Padres y madres se rebelan en Málaga contra los comedores escolares y exigen una alimentación «digna» para sus hijos

Padres y madres «hartos» por la situación «insostenible» que sus hijos viven a diario en los comedores escolares de la provincia de Málaga, se han concentrado este sábado en la capital para exigir a la Junta de Andalucía un servicio de alimentación «digno».

Unas 200 personas se manifiestan en la calle Larios para exigir más calidad en la comida que reciben sus hijos en los colegios malagueños

La concentración ha sido secundada por representantes políticos de Podemos, Izquierda Unida y PSOE,. FOTO: Joaquín Galiana

«Deben escucharnos ya de una vez porque la situación es insostenible», reclaman. Y para que se les oiga, han decidido ‘sacar los comedores a la calle’ con una acción protesta que ha comenzado en la calle Larios y ha finalizado en la plaza de la Constitución con una escenificación de un comedor escolar.

Convocada por la Plataforma Comedores Dignos, estos padres tachan de «denigrante» la situación. Toñi Urbano, una de las madres afectadas que ha decidido movilizarse este sábado,ha señalado que los padres «están muy preocupados» porque no tienen otra opción que dejar a sus hijos en los comedores escolares pero «muchas veces los recogen y no han comido».

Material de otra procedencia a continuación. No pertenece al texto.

(** A file under a notice in capitals: the probe of [process_file] does not
    see the word, and the file gets the AGPL header on top of the notice. *)
Lemma C7_counterexample :
  let p := lit "src/lib/vendor.ts" in
  let c := lit "// COPYRIGHT 2020 THE AUTHORS. APACHE-2.0" ++ nl :: lit "export {};" in
  let w := World {[ p := File (Some c) true ]} [] [] in
  ¬ (read_text p w = Some c →
     contains ToAgpl.OLD_MIT_HEADER c = false →
     contains (lit "COPYRIGHT") (take 1000 c) = true →
     ToAgpl.process_file p w = (ToAgpl.skipped, w)) ∧
  ToAgpl.process_file p w
  = (ToAgpl.added, stored p (ToAgpl.NEW_AGPL_HEADER ++ [nl; nl] ++ c) w).
Proof.
  intros p c w.
  assert (E : ToAgpl.process_file p w
              = (ToAgpl.added, stored p (ToAgpl.NEW_AGPL_HEADER ++ [nl; nl] ++ c) w)).
  { apply (process_file_readable p w c true). vm_compute. reflexivity. }
  split; [|exact E].
  intros H. rewrite E in H. specialize (H eq_refl eq_refl eq_refl). discriminate H.
Qed.

(** C9.  A content without recognised header and without leading marker gets
    the replacement header, one blank line and then the content as it was:
    [update_file] when neither pattern is found and the content does not
    start with ['use client'], [process_file] when the old header is absent
    and no copyright word is in the first 1000 characters. *)
Theorem C9_verbatim_prepend (p : path) (w : world) (c : text) :
  disk w !! p = Some (File (Some c) true) →
  (search ToMit.AGPL_PATTERN c = None →
   search ToMit.COPYRIGHT_PATTERN c = None →
   startswith c ToMit.USE_CLIENT = false →
   ToMit.new_content c = ToMit.NEW_HEADER ++ [nl; nl] ++ c ∧
   ToMit.update_file p w = (true, stored p (ToMit.NEW_HEADER ++ [nl; nl] ++ c) w)) ∧
  (contains ToAgpl.OLD_MIT_HEADER c = false →
   ToAgpl.no_copyright c = true →
   ToAgpl.rewrite c = (ToAgpl.added, ToAgpl.NEW_AGPL_HEADER ++ [nl; nl] ++ c) ∧
   ToAgpl.process_file p w =
     (ToAgpl.added, stored p (ToAgpl.NEW_AGPL_HEADER ++ [nl; nl] ++ c) w)).
Proof.
  intros H. split.
  - intros Ha Hc Hm.
    assert (E : ToMit.new_content c = ToMit.NEW_HEADER ++ [nl; nl] ++ c).
    { unfold ToMit.new_content. by rewrite Ha, Hc, Hm. }
    split; [done|]. rewrite (update_file_readable _ _ _ _ H), E.
    case_decide as Hd; [|done]. apply (f_equal length) in Hd.
    rewrite !length_app in Hd. simpl in Hd. lia.
  - intros Ho Hc.
    assert (E : ToAgpl.rewrite c = (ToAgpl.added, ToAgpl.NEW_AGPL_HEADER ++ [nl; nl] ++ c)).
    { unfold ToAgpl.rewrite. by rewrite Ho, Hc. }
    split; [done|]. by rewrite (process_file_readable _ _ _ _ H), E.
Qed.
(** ** C8: sorting by due date *)

(** The order the [dueDate] sort is meant to produce between two tasks. *)
Definition due_order (a b : Todo) : Prop :=
  match has_due a, has_due b with
  | false, true => False
  | true, true => forall x y, due_time a = Some x -> due_time b = Some y -> x <= y
  | _, _ => True
  end.

Definition due_ok (t : Todo) : Prop := has_due t = true -> due_time t <> None.

Ltac due_cases a :=
  let Ha := fresh "Hd" in
  let Ta := fresh "Tm" in
  destruct (has_due a) eqn:Ha; [destruct (due_time a) eqn:Ta|].

Lemma due_sle_iff (lc : jstr -> jstr -> Z) (a b : Todo) :
  due_ok a -> due_ok b ->
  (sle Todo (compare_todos lc SDueDate) a b <-> due_order a b).
Proof.
  unfold due_ok, sle, due_order, compare_todos. intros Ha Hb.
  due_cases a; due_cases b; simpl;
    try (exfalso; solve [apply Ha; reflexivity | apply Hb; reflexivity]);
    try (split; intros; [exact I | lia]).
  - split.
    + intros H x y Hx Hy. injection Hx as <-. injection Hy as <-. lia.
    + intros H. specialize (H _ _ eq_refl eq_refl). lia.
  - split; [lia | contradiction].
Qed.

(** C8: with every present due date a valid date string, sorting by due
    date returns a permutation of the input in which tasks with a due date
    come in ascending date order, every task without one comes after all
    tasks with one, and the tasks without a due date keep their input
    order. *)
Theorem sort_dueDate_spec (localeCompare : jstr -> jstr -> Z) (l : list Todo) :
  Forall due_ok l ->
  Permutation (sortTodos localeCompare SDueDate l) l /\
  StronglySorted due_order (sortTodos localeCompare SDueDate l) /\
  filter (fun t => negb (has_due t)) (sortTodos localeCompare SDueDate l)
    = filter (fun t => negb (has_due t)) l.
Proof.
  intros Hl. set (cmp := compare_todos localeCompare SDueDate).
  assert (Htot : forall a b, due_ok a -> due_ok b ->
                   ~ sle Todo cmp a b -> sle Todo cmp b a).
  { intros a b Ha Hb. unfold cmp. rewrite !due_sle_iff by assumption.
    unfold due_order, due_ok in *.
    due_cases a; due_cases b; simpl; try tauto;
      try (exfalso; solve [apply Ha; reflexivity | apply Hb; reflexivity]).
    intros H x y Hx Hy. injection Hx as <-. injection Hy as <-.
    destruct (Z.le_gt_cases z0 z) as [Hle|Hgt]; [exact Hle|].
    exfalso. apply H. intros x y Hx Hy.
    injection Hx as <-. injection Hy as <-. lia. }
  assert (Htr : forall a b c, due_ok a -> due_ok b -> due_ok c ->
                  sle Todo cmp a b -> sle Todo cmp b c -> sle Todo cmp a c).
  { intros a b c Ha Hb Hc. unfold cmp. rewrite !due_sle_iff by assumption.
    unfold due_order, due_ok in *.
    due_cases a; due_cases b; due_cases c; simpl; try tauto;
      try (exfalso; solve [apply Ha; reflexivity | apply Hb; reflexivity
                          | apply Hc; reflexivity]).
    intros H1 H2 x y Hx Hy. injection Hx as <-. injection Hy as <-.
    specialize (H1 _ _ eq_refl eq_refl). specialize (H2 _ _ eq_refl eq_refl).
    lia. }
  split; [apply js_sort_perm|]. split.
  - assert (H : StronglySorted (sle Todo cmp) (js_sort cmp l))
      by (apply js_sort_sorted with (ok := due_ok); assumption).
    assert (Hok : Forall due_ok (js_sort cmp l))
      by (apply (Permutation_Forall (Permutation_sym (js_sort_perm _ _ l)));
          exact Hl).
    clear Htot Htr Hl. unfold sortTodos. fold cmp.
    induction H as [|a s Hs IH Hf]; constructor.
    + apply IH. inversion Hok; assumption.
    + inversion Hok as [|? ? Ha Hs']; subst.
      rewrite Forall_forall in *. intros b Hb.
      apply (due_sle_iff localeCompare a b Ha (Hs' b Hb)). apply Hf. exact Hb.
  - apply js_sort_filter with (ok := due_ok); try assumption.
    intros a b _ _ Ha Hb. unfold sle, cmp, compare_todos.
    rewrite Ha, Hb. simpl. lia.
Qed.

Definition task_due (i : Z) (d : option jstr) : Todo :=
  {| id := i; text := u "task"; completed := false; priority := Medium;
     category := []; dueDate := d; createdAt := 0; notes := None |}.

Definition due_sample : list Todo :=
  [task_due 1 (Some (u "2024-01-02")); task_due 2 None;
   task_due 3 (Some (u "2024-01-01")); task_due 4 (Some [])].

Lemma sort_dueDate_spec_witness :
  Forall due_ok due_sample /\
  Permutation (sortTodos (fun _ _ => 0) SDueDate due_sample) due_sample /\
  StronglySorted due_order (sortTodos (fun _ _ => 0) SDueDate due_sample) /\
  filter (fun t => negb (has_due t)) (sortTodos (fun _ _ => 0) SDueDate due_sample)
    = filter (fun t => negb (has_due t)) due_sample.
Proof.
  assert (H : Forall due_ok due_sample)
    by (repeat constructor; unfold due_ok; vm_compute; intros; discriminate).
  split; [exact H|]. exact (sort_dueDate_spec (fun _ _ => 0) due_sample H).
Defined.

Padres y madres se rebelan en Málaga. FOTO: Joaquín Galiana

Esta madre asegura haber podido hacer una cata de la comida del comedor del colegio de su hijo «y eso daba vergüenza, es incomible, denigrante». «El día que yo fui –relata a los medios había una crema con muchos grumos, un huevo a la plancha que llevaba tres días envasado y era plástico, los niños jugaban con ellos, y una salsa de tomate echa caldo que tuvieron que colarla para que los niños se la comieran». «La situación es denigrante», insiste.

La concentración ha sido secundada por representantes políticos de Podemos, Izquierda Unida y PSOE, entre otros, entre otros, en apoyo a los «cerca de 40 comedores afectados en la provincia». «Pero hay otras provincias afectadas por estas empresas que solo vienen a hacer negocio y no a mirar por la salud alimentaria de los niños», ha criticado la diputada socialista en la Diputación de Málaga, Patricia Alba.

Escenificación de comedor escolar en la Plaza de la Constitución. FOTO: Joaquín Galiana

 

Tras recordar las mociones llevadas por su grupo a los plenos del Ayuntamiento de Málaga y de la propia Institución provincial, Alba ha exigido «una respuesta a esta grave situación», que ha tachado de «intolerable».

«Vamos a exigir a la Junta de Andalucía que dé una solución a los niños y niñas y que se garanticen unos comedores escolares acordes a la sociedad en la que vivimos», ha incidido al respecto.

En esta misma línea se ha pronunciado la candidata a la Alcaldía de Con Málaga, Toni Morillas, quien ha apuntado a la necesidad de volver a un servicio público.»Lo que nos encontramos en los comedores es el resultado de un modelo de gestión privatizador que se ha demostrado absolutamente ineficaz».

Así, ha criticado el resultado en los comedores, «que sirven para la conciliación de las familias y para que los niños de los entornos más vulnerables tengan una comida al día sana garantizada, esto se está vulnerando».

Desde la confluencia de izquierdas exigen a la Junta de Andalucía una solución a los comedores «donde está habiendo irregularidades e incumplimientos en los pliegos», donde se habla de un menú compuesto, fundamentalmente, por fruta y verdura fresca, carne y pescado. Asimismo piden medidas para recuperar la cocina ‘in situ’, «que además es una apuesta por el empleo local y la alimentación de calidad».

Es esta misma línea, el portavoz de Unidas Podemos en el Ayuntamiento de Málaga, Nicolás Sguiglia, ha pedido responsabilidades al delegado territorial de la Consejería de Educación en Málaga, Miguel Briones, y al alcalde de Málaga, Francisco de la Torre. A este último le ha exigido «tomar medidas y exigir a la Junta que se ponga fin al maltrato alimenticio que se les está dando a los niños en muchísimos colegios. Con la salud y la alimentación no se juega», ha zanjado.